The back and forth between time periods provides an opportunity to better get to know the characters, and Austin gives the reader enough to earn her investment. However, Flora comes across as a stick-figure character, too reliant on Rebecca, while I never could decide if Rebecca was helpful or too forward in her demands and manipulation of her sister. Even when Austin gives us an entire section from Flora's perspective, it is difficult to understand her character or to read from Flora's perspective so soon after reading from the perspective of Rebecca's strong personality.

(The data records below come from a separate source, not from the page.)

(** The missed suspend: the experiment under way is rolled back, the window stays. *)
Lemma suspend_spec r i k (Q : (unit + TickError) * EventRuntime -> Prop) :
  restful (er_runtime r) ->
  (forall r', released (er_runtime r') -> rt_window (er_runtime r') = rt_window (er_runtime r) ->
     hspec any (k r') (fun y _ => Q y)) ->
  (forall e r', benign e -> Q (inr e, r')) ->
  hspec any (handle_lifecycle_event r i SuspendDetected k) (fun y _ => Q y).
Proof.
  intros Hr Hk He. unfold handle_lifecycle_event. apply skip. intros n.
  destruct (has_active_experiment (rt_live (er_runtime r))) eqn:Hact.
  - change (hspec any
      (then_event
         (after_transition (er_runtime r) (phase_for_evaluation (er_runtime r)) (fun rt => hret (inl tt, rt)))
         (with_lifecycle r (er_detector r) (Some (evaluate_daemon_lifecycle_event
            {| li_has_active_experiment := true; li_active_experiment_has_rollback := true;
               li_event := SuspendDetected |} DaemonLifecyclePolicy_default)))
         (fun r0 => rollback_event r0 i n "system suspend/resume during active experiment" k))
      (fun y _ => Q y)).
    apply (then_event_spec _ _ _ (fun x => match x.1 with
      | inl _ => at_rest x.2 /\ rt_window x.2 = rt_window (er_runtime r)
      | inr e => benign e end)).
    + destruct Hr as [Hr|Hf].
      2: { rewrite faulted_transition by (done || apply phase_for_evaluation_not_faulted).
           by apply hspec_ret. }
      pose proof Hr as [Hc Hp]. rewrite Hact in Hp.
      assert (Hm : rt_phase (er_runtime r) = RpMeasuringCandidate) by (by destruct (rt_phase (er_runtime r))).
      unfold phase_for_evaluation. rewrite Hact. apply after_transition_allowed; [by rewrite Hm|].
      apply hspec_ret. intros h _. split; [|done]. split; [done|]. by cbn.
    + intros rt [Hrt Hw]. apply rollback_event_spec; [done| |].
      * intros rt' Hw' Hrel. apply Hk; [exact Hrel|]. by rewrite <- Hw.
      * intros e rt' Hb. by apply He.
    + intros e rt Hb. by apply He.
  - change (hspec any (k (with_lifecycle r (er_detector r) (Some (evaluate_daemon_lifecycle_event
            {| li_has_active_experiment := false; li_active_experiment_has_rollback := false;
               li_event := SuspendDetected |} DaemonLifecyclePolicy_default)))) (fun y _ => Q y)).
    apply Hk; [|done]. destruct Hr as [Hr|Hf]; [right|by left]. split; [done|]. by apply inactive_current.
Qed.

(** The resume: the window is cleared and experiments wait. *)
Lemma resume_spec r i slept_ms k (Q : (unit + TickError) * EventRuntime -> Prop) :
  released (er_runtime r) ->
  (forall r', released (er_runtime r') -> rt_window (er_runtime r') = window_clear (rt_window (er_runtime r)) ->
     (exists until, cs_cooldown_until_unix_nanos (lv_controller (rt_live (er_runtime r'))) = Some until) ->
     hspec any (k r') (fun y _ => Q y)) ->
  hspec any (handle_lifecycle_event r i (ResumeDetected slept_ms) k) (fun y _ => Q y).
Proof.
  intros Hr Hk. unfold handle_lifecycle_event. apply skip. intros n.
  set (t := evaluate_daemon_lifecycle_event _ _).
  change (lt_actions t) with [LaRefreshTopology; LaRefreshTargetIdentity; LaRefreshEbpfMaps;
    LaClearMeasurementWindows; LaWaitStabilization].
  change (lt_stabilization_ms t) with (Some 10000).
  compute_members. cbv zeta.
  apply Hk; [|done|by eexists].
  destruct Hr as [Hf|[[[Ha Hp] Hph] Hn]]; [by left|right]. split; [|done]. split; [by split|]. done.
Qed.

(** Whether the clocks show a gap at this event. *)
Definition gap_seen r (i : EventInput) : bool :=
  match ei_clock i, sd_previous (er_detector r) with
  | Some sample, Some previous => sd_gap_threshold_ms (er_detector r) <=? clock_gap previous sample
  | _, _ => false
  end.

Lemma poll_spec r i k (Q : (unit + TickError) * EventRuntime -> Prop) :
  restful (er_runtime r) ->
  (forall r', gap_seen r i = false -> er_runtime r' = er_runtime r -> hspec any (k r') (fun y _ => Q y)) ->
  (forall r', gap_seen r i = true -> released (er_runtime r') ->
     rt_window (er_runtime r') = window_clear (rt_window (er_runtime r)) ->
     hspec any (k r') (fun y _ => Q y)) ->
  (forall e r', benign e -> Q (inr e, r')) ->
  hspec any (poll_lifecycle_clock r i k) (fun y _ => Q y).
Proof.
  intros Hr Hno Hgap He. unfold poll_lifecycle_clock, gap_seen in *.
  destruct (ei_clock i) as [sample|]; [|apply hspec_ret; intros h _; by apply He].
  unfold detector_observe. destruct (sd_previous (er_detector r)) as [previous|]; [|by apply Hno].
  destruct (sd_gap_threshold_ms (er_detector r) <=? clock_gap previous sample); [|by apply Hno].
  apply suspend_spec; [done| |done]. intros r1 Hr1 Hw1.
  apply resume_spec; [done|]. intros r2 Hr2 Hw2 _. apply Hgap; [done|done|]. by rewrite Hw2, Hw1.
Qed.

Lemma reset_spec r i reason k (Q : (unit + TickError) * EventRuntime -> Prop) :
  restful (er_runtime r) ->
  (forall r', released (er_runtime r') -> rt_window (er_runtime r') = window_clear (rt_window (er_runtime r)) ->
     hspec any (k r') (fun y _ => Q y)) ->
  (forall e r', benign e -> Q (inr e, r')) ->
  hspec any (reset_for_focus r i reason k) (fun y _ => Q y).
Proof.
  intros Hr Hk He. unfold reset_for_focus. cbv zeta.
  change (rt_live (er_runtime (on_window r ClearWindow))) with (rt_live (er_runtime r)).
  destruct (has_active_experiment (rt_live (er_runtime r))) eqn:Hact.
  - apply skip. intros n. destruct Hr as [Hr|Hf].
    + apply rollback_event_spec.
      * destruct Hr as [Hc Hp]. by split.
      * intros rt Hw Hrel. by apply Hk.
      * intros e rt Hb. by apply He.
    + unfold rollback_event. unfold has_active_experiment in Hact.
      apply (then_event_spec _ _ _ (fun x => match x.1 with inl _ => False | inr e => benign e end));
        [|done|intros e rt Hb; by apply He].
      unfold rollback_live_experiment. cbn [er_runtime on_window with_runtime rt_live with_window].
      destruct (lv_current (rt_live (er_runtime r))) as [e|]; [|done]. cbv zeta.
      unfold apply_decision_side_effects. rewrite andb_false_r. cbn [transition_for_decision].
      rewrite faulted_transition by done. by apply hspec_ret.
  - apply Hk; [|done]. destruct Hr as [[Hc Hp]|Hf]; [right|by left].
    split; [by split|]. by apply inactive_current.
Qed.

(** What each event pushes into the window. *)
Definition event_ops (e : MonitorEvent) : list WindowOp :=
  match e with
  | MeWorkloadProgress record => [PushWorkloadProgress record]
  | MeInterval records _ => [PushIntervals records]
  | MeFrame event => [PushFrame event]
  | MeIrqEvent event => [PushIrqEvent event]
  | MeIoEvent event => [PushBlockIoEvent event]
  | MeGpuSample sample => [PushGpuSample sample]
  | MeCpuFreqSample event => [PushCpuFreqEvent event]
  | MeForegroundEvent event => [PushForegroundEvent event]
  | MeLiveDiagnosis entry => [PushDiagnosis entry]
  | _ => []
  end.

(** The events after which nothing measured before may be compared. *)
Definition discontinuity r (e : MonitorEvent) (i : EventInput) : bool :=
  match e with
  | MeFocusChanged _ | MeFocusCleared _ => true
  | MeInterval _ _ => gap_seen r i
  | _ => false
  end.

(** A handled event. *)
Record handled r (e : MonitorEvent) (i : EventInput) (r' : EventRuntime) : Prop := {
  hd_window : window_next (rt_window (er_runtime r)) (rt_window (er_runtime r')) (event_ops e);
  hd_reset : discontinuity r e i = true ->
    window_reset (rt_window (er_runtime r)) (rt_window (er_runtime r')) (event_ops e);
  hd_started : rt_phase (er_runtime r') <> RpFaulted -> lv_current (rt_live (er_runtime r)) = None ->
    lv_current (rt_live (er_runtime r')) <> None ->
    rt_window (er_runtime r') = window_clear (rt_window (er_runtime r)) }.

Definition event_post r e i (x : (unit + TickError) * EventRuntime) : Prop :=
  refused_if_faulted (x.1, er_runtime x.2) /\ (x.1 = inl tt -> handled r e i x.2).

Lemma benign_post r e i err r' : benign err -> event_post r e i (inr err, r').
Proof. intros Hb. split; [|done]. by destruct err. Qed.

Toward the end of the book, Rebecca develops a romantic relationship with an agnostic, largely driving her quest to find proof for the Bible's reliability. That quest, which provides the outline of the majority of the book, does not lead to much adventure (beyond some trouble with a Bedouin) or discovery, and its conclusion was a bit of a let down. And when Rebecca finally gives the conversion of her beloved to Christianity over to the Holy Spirit, his "aha" moment comes in a quick and unbelievable manner. Perhaps this part of the story would have been best served by saving a section of the book to be told from his perspective, so the reader could know how exactly God prepares his heart for that final moment of realization.

The redemptive and religious themes of the story are woven well, however. I greatly enjoyed the sisters' desire to find God's purpose for their lives and their mantra that only God knows the time our lives will end. Soren and Kate's street backgrounds also lead to happy endings reminiscent of God's own adoption of Christians through Christ.

*Disclaimer: I received this book for free in exchange for my honest review.